Once the line with "Definition entry_of (item" is found in the entries below, repeat it and each following line exactly, up to and including the line with "invalid_name item.1.2 = false /\". Add no other lines.

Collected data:
------------------------------------------------------------

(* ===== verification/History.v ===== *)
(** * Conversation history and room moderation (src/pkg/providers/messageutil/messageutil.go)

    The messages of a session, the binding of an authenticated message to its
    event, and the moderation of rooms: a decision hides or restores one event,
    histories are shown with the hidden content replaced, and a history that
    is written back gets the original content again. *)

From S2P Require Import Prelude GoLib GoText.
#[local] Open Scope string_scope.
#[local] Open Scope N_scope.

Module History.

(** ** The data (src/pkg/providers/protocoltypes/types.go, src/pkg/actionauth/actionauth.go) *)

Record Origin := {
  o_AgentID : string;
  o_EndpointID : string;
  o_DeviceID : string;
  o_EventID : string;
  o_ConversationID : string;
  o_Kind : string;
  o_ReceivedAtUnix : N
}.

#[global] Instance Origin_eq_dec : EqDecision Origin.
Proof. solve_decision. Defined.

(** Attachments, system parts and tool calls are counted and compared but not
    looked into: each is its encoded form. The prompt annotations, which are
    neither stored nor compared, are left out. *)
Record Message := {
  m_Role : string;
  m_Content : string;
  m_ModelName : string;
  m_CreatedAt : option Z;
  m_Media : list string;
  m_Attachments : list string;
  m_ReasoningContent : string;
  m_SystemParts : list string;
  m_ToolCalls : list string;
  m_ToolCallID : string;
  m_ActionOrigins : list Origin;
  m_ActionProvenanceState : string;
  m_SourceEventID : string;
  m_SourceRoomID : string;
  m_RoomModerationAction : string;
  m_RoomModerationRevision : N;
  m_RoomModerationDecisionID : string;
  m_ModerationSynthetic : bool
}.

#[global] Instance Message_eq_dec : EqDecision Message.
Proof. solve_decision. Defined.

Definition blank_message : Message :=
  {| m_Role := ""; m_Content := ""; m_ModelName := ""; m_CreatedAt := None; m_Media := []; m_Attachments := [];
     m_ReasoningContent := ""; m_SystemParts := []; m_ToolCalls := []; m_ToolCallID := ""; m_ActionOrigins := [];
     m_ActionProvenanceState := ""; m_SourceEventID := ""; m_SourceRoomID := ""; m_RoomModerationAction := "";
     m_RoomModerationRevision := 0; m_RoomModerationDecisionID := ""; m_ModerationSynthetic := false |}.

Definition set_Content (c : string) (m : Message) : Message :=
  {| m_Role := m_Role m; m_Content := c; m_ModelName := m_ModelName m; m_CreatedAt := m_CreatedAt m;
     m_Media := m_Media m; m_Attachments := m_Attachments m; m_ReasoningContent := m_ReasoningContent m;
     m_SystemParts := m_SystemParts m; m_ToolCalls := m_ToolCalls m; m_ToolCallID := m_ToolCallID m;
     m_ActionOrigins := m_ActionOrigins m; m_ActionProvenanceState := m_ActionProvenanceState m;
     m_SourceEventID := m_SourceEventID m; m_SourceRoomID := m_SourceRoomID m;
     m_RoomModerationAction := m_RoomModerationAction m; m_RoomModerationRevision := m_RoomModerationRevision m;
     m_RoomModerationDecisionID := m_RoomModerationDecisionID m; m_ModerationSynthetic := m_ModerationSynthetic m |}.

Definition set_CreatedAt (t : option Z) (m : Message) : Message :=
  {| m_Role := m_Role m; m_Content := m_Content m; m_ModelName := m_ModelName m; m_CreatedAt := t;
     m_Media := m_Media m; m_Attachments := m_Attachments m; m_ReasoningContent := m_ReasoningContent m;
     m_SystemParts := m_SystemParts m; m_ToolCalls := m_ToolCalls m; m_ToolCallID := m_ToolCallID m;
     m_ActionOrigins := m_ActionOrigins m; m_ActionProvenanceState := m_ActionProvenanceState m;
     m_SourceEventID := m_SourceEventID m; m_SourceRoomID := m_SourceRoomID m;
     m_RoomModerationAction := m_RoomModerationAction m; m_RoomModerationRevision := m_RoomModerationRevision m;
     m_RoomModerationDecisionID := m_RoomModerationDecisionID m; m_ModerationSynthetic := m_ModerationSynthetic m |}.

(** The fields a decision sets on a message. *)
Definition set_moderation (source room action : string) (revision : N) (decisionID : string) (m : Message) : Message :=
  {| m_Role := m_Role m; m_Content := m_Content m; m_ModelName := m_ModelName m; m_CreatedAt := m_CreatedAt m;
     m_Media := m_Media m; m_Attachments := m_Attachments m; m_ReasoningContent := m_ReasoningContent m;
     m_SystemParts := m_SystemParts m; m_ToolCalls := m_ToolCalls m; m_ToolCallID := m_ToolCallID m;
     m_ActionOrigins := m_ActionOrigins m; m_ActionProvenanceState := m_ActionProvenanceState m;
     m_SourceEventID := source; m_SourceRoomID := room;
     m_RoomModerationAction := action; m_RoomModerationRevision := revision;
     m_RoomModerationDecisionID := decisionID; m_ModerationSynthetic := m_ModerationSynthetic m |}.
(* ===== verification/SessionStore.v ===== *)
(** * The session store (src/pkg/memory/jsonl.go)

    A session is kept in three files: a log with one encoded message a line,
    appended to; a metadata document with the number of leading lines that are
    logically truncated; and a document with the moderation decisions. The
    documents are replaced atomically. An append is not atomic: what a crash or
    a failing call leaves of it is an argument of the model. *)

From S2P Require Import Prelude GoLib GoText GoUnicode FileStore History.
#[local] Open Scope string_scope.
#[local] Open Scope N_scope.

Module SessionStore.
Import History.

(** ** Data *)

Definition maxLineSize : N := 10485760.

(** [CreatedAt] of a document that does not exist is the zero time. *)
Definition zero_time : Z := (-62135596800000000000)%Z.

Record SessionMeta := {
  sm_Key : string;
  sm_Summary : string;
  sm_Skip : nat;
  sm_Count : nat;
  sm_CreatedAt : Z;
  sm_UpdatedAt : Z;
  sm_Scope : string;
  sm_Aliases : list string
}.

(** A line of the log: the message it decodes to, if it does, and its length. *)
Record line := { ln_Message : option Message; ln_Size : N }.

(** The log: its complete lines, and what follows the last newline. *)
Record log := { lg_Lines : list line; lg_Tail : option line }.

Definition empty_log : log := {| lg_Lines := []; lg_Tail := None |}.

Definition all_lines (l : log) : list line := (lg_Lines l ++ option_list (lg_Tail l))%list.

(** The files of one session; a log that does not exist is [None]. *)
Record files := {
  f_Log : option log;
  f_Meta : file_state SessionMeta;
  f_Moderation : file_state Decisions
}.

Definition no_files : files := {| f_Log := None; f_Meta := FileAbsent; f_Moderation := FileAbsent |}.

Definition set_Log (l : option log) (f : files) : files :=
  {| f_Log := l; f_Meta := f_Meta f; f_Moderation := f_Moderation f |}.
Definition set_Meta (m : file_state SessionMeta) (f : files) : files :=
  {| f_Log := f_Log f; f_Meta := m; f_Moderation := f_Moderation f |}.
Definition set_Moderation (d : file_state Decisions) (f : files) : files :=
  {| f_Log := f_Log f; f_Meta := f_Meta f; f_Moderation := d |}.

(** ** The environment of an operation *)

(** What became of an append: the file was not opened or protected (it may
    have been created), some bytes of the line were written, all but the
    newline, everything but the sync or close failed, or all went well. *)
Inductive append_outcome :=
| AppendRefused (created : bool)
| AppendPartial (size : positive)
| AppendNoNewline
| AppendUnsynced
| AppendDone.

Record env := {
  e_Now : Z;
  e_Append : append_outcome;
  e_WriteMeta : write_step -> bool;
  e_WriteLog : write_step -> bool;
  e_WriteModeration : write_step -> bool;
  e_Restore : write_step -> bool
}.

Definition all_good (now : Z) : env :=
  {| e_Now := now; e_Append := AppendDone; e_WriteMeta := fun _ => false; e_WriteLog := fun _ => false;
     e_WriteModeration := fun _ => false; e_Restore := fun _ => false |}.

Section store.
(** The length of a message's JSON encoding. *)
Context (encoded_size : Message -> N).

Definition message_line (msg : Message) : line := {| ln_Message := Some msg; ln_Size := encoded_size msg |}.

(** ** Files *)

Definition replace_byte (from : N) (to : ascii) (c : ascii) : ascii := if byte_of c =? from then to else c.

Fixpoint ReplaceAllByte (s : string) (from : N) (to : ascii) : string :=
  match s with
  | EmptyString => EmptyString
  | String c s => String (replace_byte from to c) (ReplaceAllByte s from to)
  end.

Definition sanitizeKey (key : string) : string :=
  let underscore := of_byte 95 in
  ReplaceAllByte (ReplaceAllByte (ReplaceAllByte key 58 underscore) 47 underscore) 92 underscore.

------------------------------------------------------------

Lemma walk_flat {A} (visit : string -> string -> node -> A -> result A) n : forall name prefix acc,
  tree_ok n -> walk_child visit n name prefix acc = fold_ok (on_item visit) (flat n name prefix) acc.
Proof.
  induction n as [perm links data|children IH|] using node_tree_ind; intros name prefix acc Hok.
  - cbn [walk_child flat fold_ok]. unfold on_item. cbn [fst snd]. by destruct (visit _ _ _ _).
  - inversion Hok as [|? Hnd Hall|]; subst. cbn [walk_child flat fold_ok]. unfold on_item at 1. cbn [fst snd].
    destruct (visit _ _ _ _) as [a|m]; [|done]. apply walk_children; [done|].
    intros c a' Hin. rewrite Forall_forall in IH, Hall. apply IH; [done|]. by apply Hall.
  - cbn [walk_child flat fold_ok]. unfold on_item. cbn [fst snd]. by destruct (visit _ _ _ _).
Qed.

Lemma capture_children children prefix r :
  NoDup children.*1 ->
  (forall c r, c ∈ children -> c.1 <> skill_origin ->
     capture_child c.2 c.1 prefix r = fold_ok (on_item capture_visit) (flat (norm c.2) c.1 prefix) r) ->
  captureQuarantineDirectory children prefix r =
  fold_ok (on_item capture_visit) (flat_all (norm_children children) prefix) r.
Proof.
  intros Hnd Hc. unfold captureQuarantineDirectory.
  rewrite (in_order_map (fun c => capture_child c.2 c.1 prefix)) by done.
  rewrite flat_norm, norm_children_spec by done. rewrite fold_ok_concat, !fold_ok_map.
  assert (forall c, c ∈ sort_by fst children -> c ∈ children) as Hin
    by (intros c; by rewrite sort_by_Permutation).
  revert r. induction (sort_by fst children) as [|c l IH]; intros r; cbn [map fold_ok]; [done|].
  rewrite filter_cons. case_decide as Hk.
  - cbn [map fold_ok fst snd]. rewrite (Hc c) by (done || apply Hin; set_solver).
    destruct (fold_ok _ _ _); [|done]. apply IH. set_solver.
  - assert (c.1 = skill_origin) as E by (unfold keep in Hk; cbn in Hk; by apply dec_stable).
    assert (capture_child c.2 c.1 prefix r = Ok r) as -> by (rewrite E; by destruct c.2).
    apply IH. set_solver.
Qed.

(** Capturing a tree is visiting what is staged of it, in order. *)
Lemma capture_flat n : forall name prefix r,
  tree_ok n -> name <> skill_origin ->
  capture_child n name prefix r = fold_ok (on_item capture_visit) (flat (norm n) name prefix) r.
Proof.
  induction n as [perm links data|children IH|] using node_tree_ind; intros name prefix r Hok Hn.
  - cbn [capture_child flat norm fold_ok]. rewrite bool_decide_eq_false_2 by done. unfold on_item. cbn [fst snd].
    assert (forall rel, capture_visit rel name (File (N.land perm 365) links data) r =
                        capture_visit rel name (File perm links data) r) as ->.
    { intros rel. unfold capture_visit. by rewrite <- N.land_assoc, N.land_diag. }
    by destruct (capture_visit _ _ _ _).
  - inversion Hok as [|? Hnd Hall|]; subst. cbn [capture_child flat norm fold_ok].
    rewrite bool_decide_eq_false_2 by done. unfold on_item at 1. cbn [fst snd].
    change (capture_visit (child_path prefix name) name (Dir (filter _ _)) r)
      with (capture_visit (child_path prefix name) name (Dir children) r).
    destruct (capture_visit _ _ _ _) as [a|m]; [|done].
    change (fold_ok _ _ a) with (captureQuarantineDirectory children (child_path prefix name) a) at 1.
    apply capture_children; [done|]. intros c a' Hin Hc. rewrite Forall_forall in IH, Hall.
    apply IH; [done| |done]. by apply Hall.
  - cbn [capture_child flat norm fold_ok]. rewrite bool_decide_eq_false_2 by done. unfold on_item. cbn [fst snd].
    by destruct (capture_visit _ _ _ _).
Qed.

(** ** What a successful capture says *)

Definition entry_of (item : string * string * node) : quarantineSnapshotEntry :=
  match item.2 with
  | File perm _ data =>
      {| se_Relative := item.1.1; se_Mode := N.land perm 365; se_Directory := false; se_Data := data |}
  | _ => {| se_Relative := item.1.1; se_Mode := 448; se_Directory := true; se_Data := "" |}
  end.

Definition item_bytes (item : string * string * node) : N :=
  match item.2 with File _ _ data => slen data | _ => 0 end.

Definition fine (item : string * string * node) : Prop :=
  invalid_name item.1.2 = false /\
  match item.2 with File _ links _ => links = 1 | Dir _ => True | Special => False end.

------------------------------------------------------------

EXERCISE ANSWER:
Definition entry_of (item : string * string * node) : quarantineSnapshotEntry :=
  match item.2 with
  | File perm _ data =>
      {| se_Relative := item.1.1; se_Mode := N.land perm 365; se_Directory := false; se_Data := data |}
  | _ => {| se_Relative := item.1.1; se_Mode := 448; se_Directory := true; se_Data := "" |}
  end.

Definition item_bytes (item : string * string * node) : N :=
  match item.2 with File _ _ data => slen data | _ => 0 end.

Definition fine (item : string * string * node) : Prop :=
  invalid_name item.1.2 = false /\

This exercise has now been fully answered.